Pembunuhan Cinta dan Pujian

Doa-doa mengalir di tengah padang pasir dari mulut orang yang fajir, dialah diriku. Pada kesendirian aku berterus terang tentang hati dan jiwa. Dendang amarah dan penderitaan hidup adalah halilintar yang memaksa air mata keluar. Hutan gelisah membakar hidup. Aku menentang hidup. Aku menggenggam hidup yang telah diterkam nasib. Lingkaran setan menerjang gelisah. Lidahku adalah gelisah. Tanganku adalah gelisah. Hatiku adalah api. Jiwaku adalah duri. Aku memaki pujian. Aku menerkam keindahan. Aku ingin membunuh cinta. Aku ingin membunuh halilintar.

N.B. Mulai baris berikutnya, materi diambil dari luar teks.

Lemma event_sent s event s' u : represents s (StoreSpec.mk cs hs ss m ev) -> send_event event s = (Ok u, s') ->
  represents s' (StoreSpec.mk cs hs ss m (ev ++ [event])).
Proof. intros (Hc & Hh & Hs & Hm & He) [= _ <-]. unfold represents; cbn in *. by rewrite He. Qed.
End Puts.

(** ** What is read *)

Context {SDL : StoreDataLaws _}.

(** The store can be read. *)
Definition readable_at (s : DlcStorage.t S) (kind : Z) (key : option Bytes) : Prop :=
  exists l store, store_read kind key (DlcStorage.store s) = (Ok l, store).

Lemma on_store_read s kind key l st : store_read kind key (DlcStorage.store s) = (Ok l, st) ->
  on_store (store_read kind key) s = (Ok l, s).
Proof.
  intros Hl. unfold on_store. rewrite Hl. assert (st = DlcStorage.store s) as ->.
  { destruct key; [by apply store_read_key in Hl as [-> _]|by apply store_read_all in Hl as [-> _]]. }
  by destruct s.
Qed.

(** One value is looked up and read back. *)
Lemma find_stored {A} (ser : A -> outcome string Bytes) (de : Bytes -> outcome string A)
    (a : gmap Bytes A) kind k s :
  (forall x v, ser x = Ok v -> de v = Ok x) ->
  stored ser (view (DlcStorage.store s) kind) a -> readable_at s kind (Some k) ->
  (l ← on_store (store_read kind (Some k));
   match l with
   | res :: _ => Some <$> lift (de (KeyValue.value res))
   | [] => mret None
   end) s = (Ok (a !! k), s).
Proof.
  intros Hde Hst (l & st & Hl). pose proof Hl as Hl'. apply store_read_key in Hl' as [_ ->].
  unfold mbind at 1, M_bind at 1. rewrite (on_store_read _ _ _ _ _ Hl), (stored_lookup _ _ _ k Hst).
  destruct (a !! k) as [x|] eqn:Hx; [|done]. cbn. destruct Hst as [_ Hser].
  by rewrite (Hde _ _ (Hser _ _ Hx)).
Qed.

(** Reading all of a kind reads back every value. *)
Lemma read_stored {A} (ser : A -> outcome string Bytes) (a : gmap Bytes A) kind s :
  stored ser (view (DlcStorage.store s) kind) a -> readable_at s kind None ->
  exists l xs, on_store (store_read kind None) s = (Ok l, s) /\ xs ≡ₚ (map_to_list a).*2 /\
    Forall2 (fun x v => ser x = Ok (KeyValue.value v)) xs l.
Proof using Type*.
  intros Hst (l & st & Hl). pose proof Hl as Hl'. apply store_read_all in Hl' as [_ Hp].
  destruct (stored_entries _ _ _ _ Hst Hp) as (xs & Hxs & Hall).
  exists l, xs. split_and!; [by eapply on_store_read|done..].
Qed.

Lemma readable_all {A} (ser : A -> outcome string Bytes) de xs l :
  (forall x v, ser x = Ok v -> de v = Ok x) ->
  Forall2 (fun x v => ser x = Ok (KeyValue.value v)) xs l -> readable de l = Ok xs.
Proof using Type. intros Hde Hall. induction Hall as [|x v xs l Hx _ IH]; cbn; [done|]. by rewrite (Hde _ _ Hx), IH. Qed.

(** What [prefix] selects of the values. *)
Definition selects {A T} `{Serializable T} (ser : A -> outcome string Bytes) (sel : A -> option T)
    (prefix : Bytes) (consume : option nat) : Prop :=
  forall x v, ser x = Ok v -> (length prefix <= length v)%nat /\
    match sel x with
    | Some t => take (length prefix) v = prefix /\
      deserialize (drop (default 0%nat consume) (drop (length prefix) v)) = Ok t
    | None => take (length prefix) v <> prefix
    end.

Lemma data_with_prefix {A T} `{Serializable T} ser (sel : A -> option T) prefix consume xs l :
  selects ser sel prefix consume -> Forall2 (fun x v => ser x = Ok (KeyValue.value v)) xs l ->
  get_data_with_prefix (map KeyValue.value l) prefix consume = Ok (omap sel xs).
Proof using Type.
  intros Hsel Hall. induction Hall as [|x v xs l Hx _ IH]; cbn [get_data_with_prefix map]; [done|].
  destruct (Hsel _ _ Hx) as [Hlen Hx']. rewrite (proj2 (Nat.ltb_ge _ _) Hlen), IH. cbn [omap list_omap].
  destruct (sel x) as [t|].
  - destruct Hx' as [Heq Hd]. rewrite bool_decide_eq_true_2 by done. by rewrite Hd.
  - by rewrite bool_decide_eq_false_2 by done.
Qed.

Lemma find_readable {A} (ser : A -> outcome string Bytes) de (a : gmap Bytes A) kind s :
  (forall x v, ser x = Ok v -> de v = Ok x) ->
  stored ser (view (DlcStorage.store s) kind) a -> readable_at s kind None ->
  exists xs, (l ← on_store (store_read kind None); lift (readable de l)) s = (Ok xs, s) /\ xs ≡ₚ (map_to_list a).*2.
Proof using Type*.
  intros Hde Hst Hr. destruct (read_stored _ _ _ _ Hst Hr) as (l & xs & Hl & Hxs & Hall). exists xs.
  split; [|done]. unfold mbind, M_bind. rewrite Hl. unfold lift. by rewrite (readable_all _ _ _ _ Hde Hall).
Qed.

Lemma find_selected {A T} `{Serializable T} ser (sel : A -> option T) prefix consume (a : gmap Bytes A) kind s :
  selects ser sel prefix consume ->
  stored ser (view (DlcStorage.store s) kind) a -> readable_at s kind None ->
  exists xs, (l ← get_raw kind; lift (get_data_with_prefix l prefix consume)) s = (Ok xs, s) /\
    xs ≡ₚ omap sel (map_to_list a).*2.
Proof using Type*.
  intros Hsel Hst Hr. destruct (read_stored _ _ _ _ Hst Hr) as (l & xs & Hl & Hxs & Hall). exists (omap sel xs).
  split; [|by rewrite Hxs]. unfold get_raw, mbind, M_bind, fmap, M_fmap. rewrite Hl. cbn. unfold lift.
  by rewrite (data_with_prefix _ _ _ _ _ _ Hsel Hall).
Qed.

(** *** The values in a state *)

Definition offered_contract (c : StoredContract.t) : option (contract_data COffered) :=
  match c with StoredContract.Offered c => Some c | _ => None end.
Definition signed_contract (c : StoredContract.t) : option (contract_data CSigned) :=
  match c with StoredContract.Signed c => Some c | _ => None end.
Definition confirmed_contract (c : StoredContract.t) : option (contract_data CSigned) :=
  match c with StoredContract.Confirmed c => Some c | _ => None end.
Definition preclosed_contract (c : StoredContract.t) : option (contract_data CPreClosed) :=
  match c with StoredContract.PreClosed c => Some c | _ => None end.
Definition offered_channel (c : StoredChannel.t) : option (channel_data HOffered) :=
  match c with StoredChannel.Offered c => Some c | _ => None end.
Definition settled_closing_channel (c : StoredChannel.t) : option (channel_data HSettledClosing) :=
  match c with StoredChannel.SettledClosing c => Some c | _ => None end.

#[local] Instance signed_state_eq_dec : EqDecision SignedChannelStateType.t.
Proof. solve_decision. Defined.
#[local] Instance sub_state_eq_dec : EqDecision SubChannelState.t.
Proof. solve_decision. Defined.
Definition signed_channel (state : option SignedChannelStateType.t) (c : StoredChannel.t)
    : option (channel_data HSigned) :=
  match c with
  | StoredChannel.Signed c => if match state with Some state => bool_decide (get_type c = state) | None => true end then Some c else None
  | _ => None
  end.
Definition offered_sub_channel (c : SubChannel) : option SubChannel :=
  if bool_decide (sub_channel_state c = SubChannelState.Offered) then Some c else None.

Lemma u8_inj_state p q :
  u8 (SignedChannelPrefix.to_u8 (signed_channel_prefix p)) = u8 (SignedChannelPrefix.to_u8 (signed_channel_prefix q)) ->
  p = q.
Proof using Type. by destruct p, q. Qed.

(** The first byte of what is written tells the variants apart, and the rest is
    what the variant holds. *)
Ltac by_variant :=
  intros x v Hv; unfold serialize_contract, serialize_channel in Hv;
  apply outcome_bind_ok in Hv as (b & Hb & [= <-]); destruct x; cbn in Hb |- *;
  (split; [lia|]); rewrite ?take_0, ?drop_0;
  first [by rewrite (deserialize_serialize _ _ Hb) | intros [=]].

Lemma selects_contracts_offered : selects serialize_contract offered_contract [u8 1] None.
Proof using SDL. by_variant. Qed.
Lemma selects_contracts_signed : selects serialize_contract signed_contract [u8 3] None.
Proof using SDL. by_variant. Qed.
Lemma selects_contracts_confirmed : selects serialize_contract confirmed_contract [u8 4] None.
Proof using SDL. by_variant. Qed.
Lemma selects_contracts_preclosed : selects serialize_contract preclosed_contract [u8 5] None.
Proof using SDL. by_variant. Qed.
Lemma selects_channels_offered : selects serialize_channel offered_channel [u8 1] None.
Proof using SDL. by_variant. Qed.
Lemma selects_channels_settled_closing : selects serialize_channel settled_closing_channel [u8 12] None.
Proof using SDL. by_variant. Qed.
Lemma selects_channels_signed : selects serialize_channel (signed_channel None) [u8 3] (Some 1%nat).
Proof using SDL. by_variant. Qed.
Lemma selects_channels_signed_in state : selects serialize_channel (signed_channel (Some state))
  [u8 3; u8 (SignedChannelPrefix.to_u8 (signed_channel_prefix state))] None.
Proof.
  intros x v Hv. pose proof Hv as Hl. apply serialize_channel_ok in Hl as (a & l & ->).
  unfold serialize_channel in Hv. apply outcome_bind_ok in Hv as (b & Hb & [= Hal]). split; [cbn; lia|].
  destruct x; cbn in Hb, Hal |- *; try (by intros [=]). injection Hal as <- <-.
  rewrite take_0. case_bool_decide as Hst; [by rewrite Hst, !drop_0, (deserialize_serialize _ _ Hb)|].
  intros [= Hq]. by apply u8_inj_state in Hq.
Qed.
Lemma selects_sub_channels_offered : selects serialize_sub_channel offered_sub_channel [u8 1] None.
Proof using SDL.
  intros x v Hv. unfold serialize_sub_channel in Hv. apply outcome_bind_ok in Hv as (b & Hb & [= <-]).
  split; [cbn; lia|]. unfold offered_sub_channel. cbn. rewrite take_0, !drop_0.
  case_bool_decide as Hst; [by rewrite Hst, (deserialize_serialize _ _ Hb)|].
  intros [= Hq]. apply Hst. by destruct (sub_channel_state x).
Qed.

(** ** One operation *)

Lemma get_stored_channel_spec s a k : represents s a -> readable_at s CHANNEL (Some k) ->
  get_stored_channel k s = (Ok (StoreSpec.channels a !! k), s).
Proof.
  intros (_ & Hh & _) Hr. exact (find_stored _ _ _ _ k _ channel_roundtrip Hh Hr).
Qed.

Lemma read_of_get {B} s kind k (f : list KeyValue.t -> StorageM (S := S) B) b s' :
  (on_store (store_read kind k) ≫= f) s = (Ok b, s') -> readable_at s kind k.
Proof using Type.
  intros (l & s1 & [Hl _]%on_store_ok & _)%M_bind_ok. by exists l, (DlcStorage.store s1).
Qed.

Lemma upsert_channel_represents s a channel contract s' : represents s a ->
  upsert_channel channel contract s = (Ok tt, s') ->
  represents s' (spec_op a (StorageOp.UpsertChannel channel contract)).
Proof using Type*.
  intros Hr Hop. destruct a as [cs hs ss m ev]. unfold upsert_channel in Hop.
  apply M_bind_ok in Hop as (b & ? & [Hb ->]%lift_ok & Hop).
  apply M_bind_ok in Hop as (ob & ? & [Hob ->]%lift_ok & Hop).
  apply M_bind_ok in Hop as ([] & s1 & H1 & Hop).
  apply M_bind_ok in Hop as ([] & s2 & H2 & Hop).
  apply M_bind_ok in Hop as ([] & s3 & H3 & Hop).
  eapply event_sent; [|exact Hop].
  assert (Hch : represents s2 (StoreSpec.mk cs (put_channel channel hs) ss m ev)).
  { eapply put_channel_entry; [exact Hr|exact Hb|]. apply M_bind_ok. by exists tt, s1. }
  destruct contract as [c|]; [|by injection H3 as <-].
  apply outcome_bind_ok in Hob as (cb & Hcb & [= <-]).
  apply M_bind_ok in H3 as (? & ? & [[= ->] ->]%lift_ok & H3).
  apply M_bind_ok in H3 as (? & s3' & H3 & [= <-]).
  unfold insert_contract in H3. apply M_bind_ok in H3 as ([] & s4 & H4 & H3).
  apply M_bind_ok in H3 as ([] & s5 & H5 & [= _ <-]).
  eapply put_contract_entry; [exact Hch|exact Hcb|]. apply M_bind_ok. by exists tt, s4.
Qed.

Lemma run_op_represents s a o s' : represents s a -> run_op o s = (Ok tt, s') -> represents s' (spec_op a o).
Proof using Type*.
  intros Hr Hop. destruct o; unfold run_op in Hop.
  4: { by eapply upsert_channel_represents. }
  all: destruct a as [cs hs ss m ev].
  - unfold create_contract in Hop. apply M_bind_ok in Hop as (b & ? & [Hb ->]%lift_ok & Hop). by eapply write_contract_entry.
  - unfold update_contract in Hop. apply M_bind_ok in Hop as (b & ? & [Hb ->]%lift_ok & Hop). by eapply put_contract_entry.
  - by eapply delete_contract_entry.
  - unfold delete_channel in Hop. apply M_bind_ok in Hop as (ch & s1 & Hget & Hop).
    assert (Hrd : readable_at s CHANNEL (Some id)) by (by eapply read_of_get).
    rewrite (get_stored_channel_spec _ _ _ Hr Hrd) in Hget. injection Hget as <- <-.
    apply M_bind_ok in Hop as ([] & s2 & Hdel & Hop). eapply event_sent; [|exact Hop]. by eapply delete_channel_entry.
  - unfold persist_chain_monitor in Hop. apply M_bind_ok in Hop as (b & ? & [Hb ->]%lift_ok & Hop).
    by eapply write_monitor_entry.
  - unfold upsert_sub_channel in Hop. apply M_bind_ok in Hop as (b & ? & [Hb ->]%lift_ok & Hop).
    by eapply write_sub_channel_entry.
Qed.

(** The query answers with [l], in some order, and changes nothing. *)
Definition answers {A} (s : DlcStorage.t S) (q : StorageM (S := S) (list A)) (l : list A) : Prop :=
  exists xs, q s = (Ok xs, s) /\ xs ≡ₚ l.

(** ** The theorems *)

(** C17: whatever sequence of operations [rust-dlc] runs on its storage, once they
    return, the key-value store holds exactly the contracts, channels, sub channels
    and chain monitor of the abstract maps after the same operations (under the id
    each has, and no longer under the temporary id of what was accepted or signed),
    and the events sent are those of the channels written and deleted, in order. *)
Theorem storage_refines_maps ops s a s' :
  represents s a -> for_each run_op ops s = (Ok tt, s') -> represents s' (foldl spec_op a ops).
Proof.
  revert s a. induction ops as [|o ops IH]; intros s a Hr Hops; cbn in *; [by injection Hops as <-|].
  apply M_bind_ok in Hops as ([] & s1 & H1 & H2). eapply IH; [|exact H2]. by eapply run_op_represents.
Qed.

Ditemani badai aku akan membunuh mereka. Dengan api aku akan membakar gelisah. Dengan duri aku akan menerkam keindahan. Dengan jantan aku akan merobek pujian. Pada hari yang tak lagi cerah, saat semua kegelisahan terbunuh, saat api telah mengabarkan kegelisahanku aku akan berdiri sendiri, berbicara dengan damai lalu mengubur keindahan.

Abu-abu kerinduan adalah pemandang yang indah. Kematian cinta menjadi manis. Air mata rindu adalah pujian terakhir yang akan menelanku di tengah padang pasir ini.

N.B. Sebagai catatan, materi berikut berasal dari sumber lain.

Example rejected_offer_is_taken_back_witness :
  let '(r, s') := process_reject 5 demo_trader (Byte.x07 : payload (DlcMessagesLib := demo_messages) PReject) demo_resizing in
  r = Err (FromSql NotFound) /\
  map PositionRow.position_state (rows (db_of s')) = [DbPositionState.Resizing] /\
  map DlcProtocolRow.protocol_state (rows (db_of s')) = [DbProtocolState.Failed].
Proof.
  destruct (process_reject 5 demo_trader (Byte.x07 : payload (DlcMessagesLib := demo_messages) PReject) demo_resizing)
    as [r s'] eqn:Hrun.
  destruct (rejected_offer_is_taken_back (ML := demo_messages) 5 demo_trader Byte.x07 demo_resizing s' r 40
    (demo_signed_channel (Established (demo_id32 Byte.x03)))) as (Hprotocols & Hpos & _);
    [reflexivity..|exact Hrun|].
  destruct (Hpos _ _ eq_refl eq_refl) as [Hrows Hresizing].
  destruct (Hresizing (demo_position DbPositionState.Resizing)) as [_ Hr]; [constructor|reflexivity..|].
  split_and!; [|by rewrite Hrows|by rewrite Hprotocols].
  apply Hr. intros q Hq _. apply list_elem_of_singleton in Hq as ->. constructor.
Defined.

(** The coordinator settled for 250,000 and is offered 1,000. *)
Definition demo_close_offer : TenTenOneCollaborativeCloseOffer.t :=
  TenTenOneCollaborativeCloseOffer.mk (H := demo_messages) Byte.x28.
Example close_offer_is_checked_witness :
  let s := demo_coordinator (Settled 250000 250000) empty_db in
  let '(r, s') := c_process_dlc_message (DL := demo_decimal) true 5 demo_trader
    (TenTenOneMessage.CollaborativeCloseOffer demo_close_offer) s in
  is_ok r = false /\ s' = s.
Proof.
  cbn zeta. set (s := demo_coordinator (Settled 250000 250000) empty_db).
  destruct (c_process_dlc_message (DL := demo_decimal) true 5 demo_trader
    (TenTenOneMessage.CollaborativeCloseOffer demo_close_offer) s) as [r s'] eqn:Hrun.
  destruct (close_offer_is_checked (ML := demo_messages) true 5 demo_trader demo_close_offer s s' r
    (demo_signed_channel (Settled 250000 250000))) as [Hbad _]; [reflexivity..|exact Hrun|].
  apply Hbad. eexists. split; [reflexivity|]. right. exists 250000, 250000. by split.
Defined.
Definition demo_ref : ReferenceId := reference_id_from (H := demo_id) 40.
Definition demo_channel_of (kind : ChannelKind (H := demo_id)) : Channel.t :=
  Channel.mk kind demo_channel_id demo_trader (Some demo_ref) (Some (demo_id32 Byte.x03)).
Definition demo_channel_row (state : DbDlcChannelState.t) : DlcChannelRow.t :=
  DlcChannelRow.mk 1 40 (hex_encode demo_channel_id) "alice" state 1000 1000 None None None None None None 0 0 0 0.
Definition demo_with_channel (kind : ChannelKind (H := demo_id)) (contracts : list (ContractId * Contract (list Interval)))
    (d : Db.t) : Coordinator.t (DLC := demo_dlc) (H1 := demo_messages) :=
  Coordinator.mk (NodeState.mk d (DemoStore.mk [demo_channel_of kind] contracts []) [] []) [] [] [] [].

(** Alice's channel was force closed by its buffer transaction. *)
Example channel_event_moves_row_witness :
  let s := demo_with_channel Closing []
    (set_rows [demo_channel_row DbDlcChannelState.Open] (demo_positions DbPositionState.Open)) in
  exists s', process_dlc_channel_event true 5 (DlcChannelEvent.Closing (Some demo_ref)) s = (Ok tt, s') /\
    map DlcChannelRow.channel_state (rows (db_of s')) = [DbDlcChannelState.Closing].
Proof.
  cbn zeta. set (s := demo_with_channel _ _ _).
  destruct (succeeds (process_dlc_channel_event true 5 (DlcChannelEvent.Closing (Some demo_ref))) s) as ([] & s' & Hs).
  { by vm_compute. }
  exists s'. split; [exact Hs|].
  pose proof (channel_event_moves_row true 5 (DlcChannelEvent.Closing (Some demo_ref)) s s' tt demo_ref 40
    (demo_channel_of Closing) eq_refl eq_refl (fun _ => eq_refl) eq_refl Hs) as Hmoves.
  inversion Hmoves as [|? r ? l' [_ Hr] Hl]. inversion Hl. cbn. by rewrite Hr.
Defined.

Sekarang aku memangku gerhana yang telah lahir kembali. Dia tersenyum dengan bibir yang merah. Matanya mengeluarkan darah dari masa lalu yang mencoba membunuhku dengan segala kata. Lalu aku menggenggam bekal dari perjalananku. Senyum kematian kegelisahan adalah warna yang paling menyejukkan hatiku. Aku menata kembali hatiku. Hatiku aku ajak untuk kembali berjalan. Aku akan kembali bertualang untuk memecahkan karang. Aku mengikuti nyanyian camar di pantai, di ujung penantian.

Setelah jauh aku melangkah, aku akan kembali melihat kepadamu. Aku akan mengingat cinta yang sekarat, jeritan keindahan yang lirih, dan kata-kata memelas dari pembunuhan pujian. Semua terasa indah, semua terasa manis. Aku merasa dipeluk wibawa. Aku merasa harga diri melayangkan kata sayangnya padaku.